Look through the entries below and extract exactly the lines from the one containing "QUESTION ∉ m1" through the one containing "[QUESTION] + 1)", ends included.

#### [AVAILABLE DATA]
= Beginning of Section =

(** ** Further properties of the hook *)

(** X1: the closure handed to initialize has no handler of its own.  When
    the registration routine raises, the closure raises the same exception;
    when it returns, the closure returns; either way the process state is
    the one the registration routine left. *)
Theorem JNI_OnLoad_lambda_propagates
  {JavaVM S E R : Type}
  (margelo_nitro_backgroundtimer_initialize : JavaVM -> M S E R)
  (vm : JavaVM) (s : S) :
  final (JNI_OnLoad_lambda margelo_nitro_backgroundtimer_initialize vm s) =
    final (margelo_nitro_backgroundtimer_initialize vm s)
  /\ (forall e,
        status (JNI_OnLoad_lambda margelo_nitro_backgroundtimer_initialize vm s)
          = Raised e <->
        status (margelo_nitro_backgroundtimer_initialize vm s) = Raised e)
  /\ (status (JNI_OnLoad_lambda margelo_nitro_backgroundtimer_initialize vm s)
        = Returned tt <->
      exists x,
        status (margelo_nitro_backgroundtimer_initialize vm s) = Returned x).
Proof.
  unfold JNI_OnLoad_lambda, bind, ret, status, final.
  destruct (margelo_nitro_backgroundtimer_initialize vm s) as [[x | e0] s'];
    cbn [fst snd].
  - split; [reflexivity | split].
    + intros e; split; intros Habs; discriminate Habs.
    + split; [intros _; exists x; reflexivity | intros _; reflexivity].
  - split; [reflexivity | split].
    + intros e; split; intros Heq; inversion Heq; reflexivity.
    + split; [intros Habs; discriminate Habs |].
      intros [x Habs]; discriminate Habs.
Qed.

Lemma flat_map_calls_registrations {JavaVM Reserved : Type}
  (l : list (JavaVM * Reserved)) :
  registrations (flat_map calls_of_load l) = length l.
Proof.
  induction l as [| p l IH]; [reflexivity |].
  cbn [flat_map length]. rewrite registrations_app, IH. reflexivity.
Qed.

(** One successful call at the head of the sequence. *)
Lemma load_all_cons_ok
  {JavaVM World E R Reserved : Type}
  (acquire : JavaVM -> World -> bool * World) (version_code : jint)
  (failure_signal : outcome E jint)
  (register_effect : JavaVM -> World -> R * World)
  (vm : JavaVM) (r : Reserved) (rest : list (JavaVM * Reserved))
  (h : host JavaVM World) :
  fst (acquire vm (world h)) = true ->
  load_all acquire version_code failure_signal register_effect
    ((vm, r) :: rest) h =
  load_all acquire version_code failure_signal register_effect rest
    {| calls := calls h ++ [CallInitialize vm; CallRegisterModule vm];
       world := snd (register_effect vm (snd (acquire vm (world h)))) |}.
Proof.
  intros Hok. cbn [load_all]. unfold bind.
  rewrite load_library_run, Hok. reflexivity.
Qed.

(** X3: the hook keeps no once-guard.  On the recording host, when the
    binding layer's set-up succeeds every time, successive calls of the
    entry point all complete and each one adds an initialize call and a
    registration call for its own handle, in order: n calls leave n more
    registrations. *)
Theorem load_all_registers_every_time
  {JavaVM World E R Reserved : Type}
  (acquire : JavaVM -> World -> bool * World) (version_code : jint)
  (failure_signal : outcome E jint)
  (register_effect : JavaVM -> World -> R * World)
  (l : list (JavaVM * Reserved)) (h : host JavaVM World) :
  (forall vm w, fst (acquire vm w) = true) ->
  status (load_all acquire version_code failure_signal register_effect l h)
    = Returned tt
  /\ calls (final (load_all acquire version_code failure_signal
                     register_effect l h))
     = calls h ++ flat_map calls_of_load l
  /\ registrations
       (calls (final (load_all acquire version_code failure_signal
                        register_effect l h)))
     = registrations (calls h) + length l.
Proof.
  intros Hok.
  assert (Hrun :
    status (load_all acquire version_code failure_signal register_effect l h)
      = Returned tt
    /\ calls (final (load_all acquire version_code failure_signal
                       register_effect l h))
       = calls h ++ flat_map calls_of_load l).
  { revert h. induction l as [| [vm r] rest IH]; intros h.
    - cbn. rewrite app_nil_r. split; reflexivity.
    - rewrite load_all_cons_ok by apply Hok.
      destruct (IH {| calls := calls h ++ [CallInitialize vm; CallRegisterModule vm];
                      world := snd (register_effect vm
                                      (snd (acquire vm (world h)))) |})
        as [IHs IHc].
      split; [exact IHs |].
      rewrite IHc. cbn [calls flat_map calls_of_load fst].
      rewrite <- app_assoc. reflexivity. }
  destruct Hrun as [Hs Hc]. split; [exact Hs | split; [exact Hc |]].
  rewrite Hc, registrations_app, flat_map_calls_registrations. reflexivity.
Qed.
(** * A Consul-style KV API on Deno KV: model of [src/main.ts] and its properties

    The program is a Hono application with six handlers that matter here
    (session create / renew / destroy, KV get / put / delete) over two pieces
    of shared state: the Deno KV store [kv] and the module variable
    [consulIndex].  Each handler is embedded as a function from the request
    and the store before it to the response and the store after it.

    Conventions of the embedding.
    - JavaScript numbers that count (the index, [createIndex], [modifyIndex],
      [lockIndex]) are [Z]; a number that comes out of [parseInt] is a
      [number], which adds [NaN].  Doubles are exact on integers of magnitude
      up to 2^53, the range in which the model speaks; beyond it JavaScript
      rounds and this model does not.
    - A string is the sequence of bytes of its UTF-8 encoding.
    - A query parameter ([c.req.query]) is an [option string]: [None] is
      [undefined].  Truthiness of a string is non-emptiness.
    - The store holds keys [['sessions', id]] and [['kv', key]]; the two key
      spaces are the two finite maps of [Store].
    - Deno KV refuses a key or a value that is too large: [kv.get],
      [kv.set] and [kv.delete] then throw, and Hono answers 500.  What the
      store accepts is a parameter of the model ([Limits]); a [Store] holds
      only what the store has accepted.
    - [crypto.randomUUID()] and [new Date()] are inputs of the handler that
      calls them ([uuid], [now]); the ISO string of a date is represented by
      the instant it denotes, in milliseconds.
    - A handler runs from its first line to its response without another
      handler's writes in between; the one place where the program waits on
      a timer is modelled apart ([kv_get_across]). *)

From Stdlib Require Import ZArith NArith String Ascii List Lia.
From Stdlib Require Import DecimalString DecimalZ.
From stdpp Require Import base option strings list gmap fin_maps proof_irrel.

Local Open Scope string_scope.
Local Open Scope Z_scope.

(** ** JavaScript primitives used by the handlers *)

Module JS.

(** The result of [parseInt]: an integer or [NaN]. *)
Inductive number : Type :=
| NaN : number
| Num : Z -> number.

#[export] Instance number_eq_dec : EqDecision number.
Proof. solve_decision. Defined.

(** [x === n] for an integer [x] and a [number] [n]: never true at [NaN]. *)
Definition strict_eq (x : Z) (n : number) : bool :=
  match n with
  | NaN => false
  | Num z => bool_decide (x = z)
  end.
(** * The symbol-file resolver of [processor/source_line_resolver.cc]

    A shallow embedding of [SourceLineResolver] and of its nested
    [Module] class: the tokenizer, the four record parsers, the loop of
    [LoadMap], [LookupAddress] and the three public operations of the
    resolver.  C strings are [string]s, [u_int64_t] and [int] values are
    [Z] with the conversions written out, the hash maps are [gmap]s, and
    the [Function] objects that [cur_func] and the function index share
    live in an explicit object store. *)

From Stdlib Require Import ZArith Ascii String List Bool Lia.
From stdpp Require Import base option list gmap strings.

Local Open Scope string_scope.
Local Open Scope list_scope.
Local Open Scope Z_scope.

(** ** The C library functions the parser relies on *)

Module CLib.

Definition NUL : ascii := "000"%char.
Definition LF : ascii := "010"%char.
Definition CR : ascii := "013"%char.
Definition SP : ascii := " "%char.

(** A [char*] is read up to its first NUL byte. *)
Fixpoint c_str (buf : string) : string :=
  match buf with
  | EmptyString => EmptyString
  | String c r => if Ascii.eqb c NUL then EmptyString else String c (c_str r)
  end.

(** [p + n] on a [char*] known to hold at least [n] characters. *)
Fixpoint advance (n : nat) (s : string) : string :=
  match n, s with
  | S n', String _ r => advance n' r
  | _, _ => s
  end.

(** [strncmp(s, lit, strlen(lit)) == 0]. *)
Fixpoint starts_with (lit s : string) : bool :=
  match lit, s with
  | EmptyString, _ => true
  | String a l', String b s' => Ascii.eqb a b && starts_with l' s'
  | String _ _, EmptyString => false
  end.

(** Membership of a character in a delimiter set. *)
Fixpoint is_delim (delims : string) (c : ascii) : bool :=
  match delims with
  | EmptyString => false
  | String d r => Ascii.eqb c d || is_delim r c
  end.

(** [strspn]: the text after the leading delimiters. *)
Fixpoint skip_delims (delims s : string) : string :=
  match s with
  | EmptyString => EmptyString
  | String c r => if is_delim delims c then skip_delims delims r else s
  end.

(** The token that starts at [s], and the saved position after it:
    one character past the delimiter that [strtok] overwrites with
    NUL, or the end of the string. *)
Fixpoint span_token (delims s : string) : string * string :=
  match s with
  | EmptyString => (EmptyString, EmptyString)
  | String c r =>
      if is_delim delims c then (EmptyString, r)
      else let '(t, k) := span_token delims r in (String c t, k)
  end.

(** [strtok] on its saved position.  [None] is the NULL result. *)
Definition strtok (delims saved : string) : option string * string :=
  match skip_delims delims saved with
  | EmptyString => (None, EmptyString)
  | s => let '(t, k) := span_token delims s in (Some t, k)
  end.

(** [isspace] in the C locale. *)
Definition isspace (c : ascii) : bool :=
  let n := nat_of_ascii c in
  (Nat.eqb n 32 || (Nat.leb 9 n && Nat.leb n 13))%bool.

Fixpoint skip_space (s : string) : string :=
  match s with
  | String c r => if isspace c then skip_space r else s
  | EmptyString => EmptyString
  end.

(** The value of a digit character, for bases up to 36. *)
Definition digit_value (c : ascii) : option Z :=
  let n := Z.of_nat (nat_of_ascii c) in
  if (48 <=? n) && (n <=? 57) then Some (n - 48)
  else if (97 <=? n) && (n <=? 122) then Some (n - 87)
  else if (65 <=? n) && (n <=? 90) then Some (n - 55)
  else None.
(** * Test-Implementation Matcher: a shallow embedding of
      [spring-boot-kotlin-tdd/scripts/test_impl_matcher.py]

    The matcher compares a test corpus with an implementation corpus by
    regular-expression extraction and four validation rules.  The model
    follows the Python source function by function:

    - Python [str] values are [string]s; the corpora are taken to be ASCII
      text, so that [\w], [\s] and [str.strip] have their ASCII meaning;
    - [re.finditer] is a backtracking matcher over a regex syntax tree, with
      greedy and lazy repetition and numbered groups, scanning left to right
      for non-overlapping matches;
    - a [dict] is an association list in insertion order; a [set] of strings
      is the duplicate-free list of its elements, iterated in an order that
      the interpreter (string hashing) chooses: the order is a parameter;
    - [self.errors] and [self.warnings] live in an explicit matcher state
      that every [validate_*] method threads through;
    - the driver returns the printed lines and a process outcome. *)

From Stdlib Require Import String Ascii.
From Stdlib Require Import List Bool Arith Lia Permutation.
From Stdlib Require Import Numbers.DecimalString.
Import ListNotations.

Open Scope string_scope.
Open Scope list_scope.
Open Scope nat_scope.

(** ** Characters and strings *)

Definition chars := list ascii.

Definition code (c : ascii) : nat := nat_of_ascii c.

Definition in_range (lo hi : nat) (c : ascii) : bool :=
  (lo <=? code c) && (code c <=? hi).

(** [\w] on ASCII text: letters, digits and the underscore. *)
Definition is_word (c : ascii) : bool :=
  in_range 97 122 c || in_range 65 90 c || in_range 48 57 c || (code c =? 95).

(** [\s] and the characters [str.strip()] removes, on ASCII text:
    TAB, LF, VT, FF, CR, the separators 0x1c-0x1f and the space. *)
Definition is_space (c : ascii) : bool :=
  in_range 9 13 c || in_range 28 31 c || (code c =? 32).

Definition newline : ascii := ascii_of_nat 10.

(** [.] without [re.DOTALL] matches everything but a line feed. *)
Definition is_dot (c : ascii) : bool := negb (Ascii.eqb c newline).

(** [.] under [re.DOTALL]. *)
Definition is_any (_ : ascii) : bool := true.

Definition str (l : chars) : string := string_of_list_ascii l.
Definition unstr (s : string) : chars := list_ascii_of_string s.

(** ** Regular expressions as [re] interprets them *)

Module Re.

Inductive regex : Type :=
| Empty
| Lit (c : ascii)
| Class (p : ascii -> bool)
| Seq (r1 r2 : regex)
| Alt (r1 r2 : regex)
| Star (greedy : bool) (r : regex)
| Group (n : nat) (r : regex).

Definition Plus (r : regex) : regex := Seq r (Star true r).

Fixpoint Word (l : chars) : regex :=
  match l with
  | [] => Empty
  | c :: t => Seq (Lit c) (Word t)
  end.

Definition Text (s : string) : regex := Word (unstr s).

(** Group bindings of a match in progress: the latest binding is first. *)
Definition caps := list (nat * chars).

Fixpoint group (n : nat) (cs : caps) : option chars :=
  match cs with
  | [] => None
  | (k, v) :: t => if k =? n then Some v else group n t
  end.
(** Upsert-only: every change is about a desired resource. *)
Lemma NewChangeset_upsertOnly_subject current desired a p c :
  In c (Changeset.changes (fst (NewChangeset current desired true a p))) ->
  exists d, In d (ResourceList.Items desired) /\ Change.subject c = Some d.
Proof.
  unfold NewChangeset, Engine.NewChangeset.
  fold classifyAll.
  destruct (classifyAll a p _) as [cs|e] eqn:E; cbn [fst]; [|intros []].
  unfold Changeset.changes; cbn [Changeset.Noop Changeset.Create Changeset.Update
    Changeset.Delete Changeset.Recreate Engine.sortBucket fold_right].
  rewrite !in_app_iff, !In_sortBucket.
  assert (Hcl : forall act, In c (Engine.withAction act cs) ->
            exists d, In d (ResourceList.Items desired) /\ Change.subject c = Some d).
  { intros act Hin. unfold Engine.withAction in Hin. apply filter_In in Hin as [Hin _].
    destruct (@classifyAll_In a p _ cs c E Hin) as (cur & des & Hp & Hc).
    apply common_In in Hp as (_ & Hd & _).
    apply classify_sides in Hc as [_ Hdes].
    exists des. split; [assumption|]. unfold Change.subject. now rewrite Hdes. }
  intros [H|[H|[H|[[]|H]]]]; eauto.
  apply in_map_iff in H as (r & <- & Hr). apply filter_In in Hr as [Hr _].
  exists r. split; [assumption | reflexivity].
Qed.
(** From a settled state the navigation buttons move the page index
    without leaving the pages: next goes one page on and stops at the last
    page, prev goes one page back and stops at page 0, first goes to page
    0 and last to the last page; the page shown is the page of the new
    index and the state stays settled. *)
Theorem navigation_stays_within_pages {A : Type} (st : Paging.State A) (f : list A) :
  Invariants.settled st f ->
  let ps := Paging.value (Paging.page_size_spin st) in
  let pages := Paging.total_pages (Paging.len f) ps in
  let v := Invariants.shown_index st in
  (Invariants.shown_index (Paging.next_page st) = Z.min (v + 1) (pages - 1) /\
   Invariants.settled (Paging.next_page st) f) /\
  (Invariants.shown_index (Paging.prev_page st) = Z.max (v - 1) 0 /\
   Invariants.settled (Paging.prev_page st) f) /\
  (Invariants.shown_index (Paging.first_page st) = 0%Z /\
   Invariants.settled (Paging.first_page st) f) /\
  (Invariants.shown_index (Paging.last_page st) = (pages - 1)%Z /\
   Invariants.settled (Paging.last_page st) f) /\
  (forall nav, In nav [Paging.next_page; Paging.prev_page; Paging.first_page;
                       Paging.last_page] ->
     Paging.model_page (nav st)
     = Paging.iloc (Invariants.shown_index (nav st) * ps) ps f \/ nav st = st).
Proof.
  intros Hst ps pages v.
  pose proof Hst as (Hf & Hm & Hps & Hmin & Hmax & Hv).
  fold ps in Hps, Hmax. fold pages in Hmax.
  assert (Htot : (0 <= Paging.len f)%Z) by (unfold Paging.len; lia).
  destruct (total_pages_spec (Paging.len f) ps Hps Htot) as (P1 & _).
  fold pages in P1. unfold Invariants.shown_index in v.
  assert (Hv' : (0 <= v <= pages - 1)%Z) by (unfold v; rewrite <- Hmax; exact Hv).
  assert (Hnext : Paging.next_page st
                  = Paging.refresh_page
                      (Paging.with_page_index_spin A
                         (Paging.setValue (v + 1) (Paging.page_index_spin st)) st))
    by reflexivity.
  assert (Hfirst : Paging.first_page st
                   = Paging.refresh_page
                       (Paging.with_page_index_spin A
                          (Paging.setValue 0 (Paging.page_index_spin st)) st))
    by reflexivity.
  assert (Hlast : Paging.last_page st
                  = Paging.refresh_page
                      (Paging.with_page_index_spin A
                         (Paging.setValue (pages - 1) (Paging.page_index_spin st)) st)).
  { unfold Paging.last_page. rewrite Hf. fold ps. now rewrite (Z.max_r 1 ps) by lia. }
  assert (Hprev : Paging.prev_page st = st /\ v = 0%Z \/
                  (0 < v)%Z /\
                  Paging.prev_page st
                  = Paging.refresh_page
                      (Paging.with_page_index_spin A
                         (Paging.setValue (v - 1) (Paging.page_index_spin st)) st)).
  { unfold Paging.prev_page. fold v. destruct (Z.ltb_spec 0 v); [right | left]; auto.
    split; [reflexivity | lia]. }
  destruct (goto_page A st f Hst (v + 1)) as (N1 & N2 & N3).
  destruct (goto_page A st f Hst 0) as (F1 & F2 & F3).
  destruct (goto_page A st f Hst (pages - 1)) as (L1 & L2 & L3).
  destruct (goto_page A st f Hst (v - 1)) as (R1 & R2 & R3).
  fold ps in N1, N2, F1, F2, L1, L2, R1, R2.
  fold pages in N1, F1, L1, R1.
  rewrite <- Hnext in N1, N2, N3. rewrite <- Hfirst in F1, F2, F3.
  rewrite <- Hlast in L1, L2, L3.
  split; [|split; [|split; [|split]]].
  - split; [|exact N3]. rewrite N1. unfold Paging.bound. lia.
  - destruct Hprev as [[E Z0]|[Pos E]].
    + rewrite E. split; [|exact Hst]. unfold Invariants.shown_index. fold v. lia.
    + rewrite <- E in R1, R3. split; [|exact R3]. rewrite R1. unfold Paging.bound. lia.
  - split; [|exact F3]. rewrite F1. unfold Paging.bound. lia.
  - split; [|exact L3]. rewrite L1. unfold Paging.bound. lia.
  - intros nav [<-|[<-|[<-|[<-|[]]]]]; auto.
    destruct Hprev as [[E _]|[_ E]]; [now right | left]. rewrite E. exact R2.
Qed.

Lemma navigation_stays_within_pages_witness :
  Invariants.shown_index
    (Paging.next_page (Paging.last_page (Paging.refresh_page Spec.paging_example)))
  = 2%Z.
Proof.
  assert (S0 : Invariants.settled (Paging.refresh_page Spec.paging_example) (repeat tt 120)).
  { repeat split; try reflexivity; vm_compute; discriminate. }
  destruct (navigation_stays_within_pages _ _ S0) as (_ & _ & _ & (L1 & L2) & _).
  destruct (navigation_stays_within_pages _ _ L2) as ((N1 & _) & _).
  rewrite N1, L1. reflexivity.
Defined.

(** After [refresh_page] the page shown is the page of the index shown, it
    holds at most page-size records, and it is not empty as long as the
    filtered table has a record. *)
Theorem refresh_shows_a_page {A : Type} (st : Paging.State A) (f m : list A) :
  Paging.filtered_df st = Some f ->
  Paging.model_full st = Some m ->
  (1 <= Paging.value (Paging.page_size_spin st))%Z ->
  Paging.minimum (Paging.page_index_spin st) = 0%Z ->
  let ps := Paging.value (Paging.page_size_spin st) in
  let st' := Paging.refresh_page st in
  Paging.model_page st'
  = nth (Z.to_nat (Invariants.shown_index st')) (Invariants.all_pages ps f) [] /\
  (length (Paging.model_page st') <= Z.to_nat ps)%nat /\
  (f <> [] -> Paging.model_page st' <> []).
Proof.
  intros Hf Hm Hps Hmin ps st'.
  assert (Htot : (0 <= Paging.len f)%Z) by (unfold Paging.len; lia).
  destruct (total_pages_spec (Paging.len f) ps Hps Htot) as (P1 & P2 & P3).
  unfold st'. rewrite (refresh_page_result st f m Hf Hm Hps Hmin).
  fold ps. unfold Invariants.shown_index.
  cbn [Paging.model_page Paging.page_index_spin Paging.value].
  set (requested := Z.max 0 (Paging.value (Paging.page_index_spin st))).
  assert (Hr : (0 <= requested)%Z) by (unfold requested; lia).
  set (index := if (requested * ps <? Paging.len f)%Z then requested else 0%Z).
  assert (Hi : (0 <= index)%Z /\ ((0 < Paging.len f)%Z -> (index * ps < Paging.len f)%Z)).
  { unfold index. destruct (Z.ltb_spec (requested * ps) (Paging.len f)); split; lia. }
  destruct Hi as [Hi0 Hi1].
  split; [|split].
  - destruct (Z.eq_dec (Paging.len f) 0) as [E|E].
    + assert (f = []) as ->.
      { destruct f; auto. unfold Paging.len in E. simpl in E. lia. }
      assert (Hnil : forall a b, Paging.iloc a b (@nil A) = []).
      { intros a b. unfold Paging.iloc. now rewrite skipn_nil, firstn_nil. }
      rewrite Hnil.
      destruct (nth_in_or_default (Z.to_nat index) (Invariants.all_pages ps (@nil A)) [])
        as [Hin|Hd]; [|now rewrite Hd].
      unfold Invariants.all_pages in Hin at 2. apply in_map_iff in Hin.
      destruct Hin as (i & Hi & _). now rewrite <- Hi, Hnil.
    + assert (T : (0 < Paging.len f)%Z) by lia.
      specialize (P3 T). specialize (Hi1 T).
      unfold Invariants.all_pages.
      assert (Hlt : (Z.to_nat index < Z.to_nat (Paging.total_pages (Paging.len f) ps))%nat).
      { apply Z2Nat.inj_lt; try lia. nia. }
      rewrite (nth_indep _ [] (Paging.iloc (Z.of_nat 0 * ps) ps f))
        by (now rewrite length_map, length_seq).
      rewrite (map_nth (fun i => Paging.iloc (Z.of_nat i * ps) ps f)).
      rewrite seq_nth by exact Hlt. simpl. now rewrite Z2Nat.id by lia.
  - unfold Paging.iloc. apply firstn_le_length.
  - intros Hne.
    assert (T : (0 < Paging.len f)%Z).
    { destruct f; [congruence|]. unfold Paging.len. simpl. lia. }
    specialize (Hi1 T). unfold Paging.iloc. intros E.
    apply (f_equal (@length A)) in E. rewrite length_firstn, length_skipn in E.
    simpl in E. unfold Paging.len in Hi1.
    assert (Z.to_nat (index * ps) < length f)%nat by lia.
    assert (1 <= Z.to_nat ps)%nat by lia. lia.
Qed.
Lemma mark_seq_head ms :
  mark_seq ms -> ms <> [] -> exists x, head ms = Some x /\ is_space x = false.
Proof.
  intros Hms Hne. destruct ms as [|x ms]; [done|].
  exists x. split; [done|]. apply mark_not_space.
  apply (mark_seq_chars _ _ Hms). by left.
Qed.

Lemma mark_seq_last ms :
  mark_seq ms -> ms <> [] -> exists y, last ms = Some y /\ is_space y = false.
Proof.
  intros Hms Hne. destruct (last ms) as [y|] eqn:E.
  - exists y. split; [done|]. apply mark_not_space.
    apply (mark_seq_chars _ _ Hms). by apply last_Some_elem_of.
  - by apply last_None in E.
Qed.

(** The line [update_post] looks for in the content: the row without its
    leading "# ". *)
Lemma line_to_edit_of_row w nm ms streak :
  HASH ∉ nm -> mark_seq ms ->
  strip (replace (member_row w nm ms streak) [HASH] [])
  = BACKTICK :: row_body w nm ms streak ++ [BACKTICK].
Proof.
  intros Hnm Hms. rewrite member_row_body, replace_erase_first.
  - apply (strip_lead 1 _ BACKTICK BACKTICK); try done.
    change (BACKTICK :: row_body w nm ms streak ++ [BACKTICK])
      with ((BACKTICK :: row_body w nm ms streak) ++ [BACKTICK]).
    apply last_snoc.
  - rewrite !not_elem_of_cons, not_elem_of_app. split_and!; try done.
    + apply row_body_avoids; [done..|].
      apply (bool_decide_unpack _). vm_compute. exact I.
    + apply (bool_decide_unpack _). vm_compute. exact I.
Qed.

(** What [update_post] reads as marks and streak of a row. *)
Lemma marks_streak_of_row w nm ms streak :
  HASH ∉ nm -> SPACE ∉ nm -> mark_seq ms -> ms <> [] ->
  marks_streak_of (member_row w nm ms streak)
  = ms ++ SPACE :: streak_note streak ++ [BACKTICK].
Proof.
  intros Hhash Hspace Hms Hne. unfold marks_streak_of. cbv zeta.
  rewrite line_to_edit_of_row by done.
  set (rest := ms ++ SPACE :: streak_note streak ++ [BACKTICK]).
  assert (Hline : BACKTICK :: row_body w nm ms streak ++ [BACKTICK]
                  = (BACKTICK :: nm)
                      ++ SPACE :: (replicate (w - length nm) SPACE ++ rest)).
  { unfold row_body, ljust, rest. cbn [app]. f_equal.
    rewrite <- !app_assoc. f_equal.
    change (lit " " ++ ms ++ lit " " ++ streak_note streak ++ [BACKTICK])
      with ([SPACE] ++ ms ++ SPACE :: streak_note streak ++ [BACKTICK]).
    rewrite app_assoc, <- replicate_S_end. reflexivity. }
  rewrite Hline, find_char; [|].
  - rewrite slice_from_app.
    change (SPACE :: replicate (w - length nm) SPACE ++ rest)
      with (replicate (S (w - length nm)) SPACE ++ rest).
    destruct (mark_seq_head ms Hms Hne) as (x & Hx & Hsx).
    apply (strip_lead _ _ x BACKTICK); try done.
    + unfold rest. by destruct ms.
    + unfold rest.
      change (ms ++ SPACE :: streak_note streak ++ [BACKTICK])
        with (ms ++ (SPACE :: streak_note streak) ++ [BACKTICK]).
      rewrite app_assoc. apply last_snoc.
  - rewrite not_elem_of_cons. split; [done|done].
Qed.

Lemma flip_first_split (m1 m2 : str) :
  QUESTION ∉ m1 -> flip_first (m1 ++ QUESTION :: m2) = m1 ++ CHECK :: m2.
Proof.
  induction m1 as [|c m1 IH]; [done|]. intros [Hc Hm1]%not_elem_of_cons. cbn.
  destruct (N.eqb_spec c QUESTION) as [->|_]; [done|]. by rewrite IH.
Qed.

(** Writing a done mark over the first pending one. *)
Lemma new_marks_streak_of (ms rest : str) :
  QUESTION ∈ ms ->
  find (ms ++ rest) [QUESTION] <> -1
  /\ slice_to (ms ++ rest) (find (ms ++ rest) [QUESTION]) ++ [CHECK]
       ++ slice_from (ms ++ rest) (find (ms ++ rest) [QUESTION] + 1)
     = flip_first ms ++ rest.
Proof.
  intros (m1 & m2 & -> & Hm1)%list_elem_of_split_l.
  rewrite flip_first_split by done. rewrite <- !app_assoc. cbn [app].
  rewrite find_char by done. split; [unfold len; lia|].
  rewrite slice_to_app.
  replace (len m1 + 1) with (len (m1 ++ [QUESTION]))
    by (unfold len; rewrite length_app; cbn; lia).
  rewrite (cons_middle QUESTION m1), app_assoc, slice_from_app.
  reflexivity.
Qed.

= End of Section =

#### [YOUR SOLUTION]
  QUESTION ∉ m1 -> flip_first (m1 ++ QUESTION :: m2) = m1 ++ CHECK :: m2.
Proof.
  induction m1 as [|c m1 IH]; [done|]. intros [Hc Hm1]%not_elem_of_cons. cbn.
  destruct (N.eqb_spec c QUESTION) as [->|_]; [done|]. by rewrite IH.
Qed.

(** Writing a done mark over the first pending one. *)
Lemma new_marks_streak_of (ms rest : str) :
  QUESTION ∈ ms ->
  find (ms ++ rest) [QUESTION] <> -1
  /\ slice_to (ms ++ rest) (find (ms ++ rest) [QUESTION]) ++ [CHECK]
       ++ slice_from (ms ++ rest) (find (ms ++ rest) [QUESTION] + 1)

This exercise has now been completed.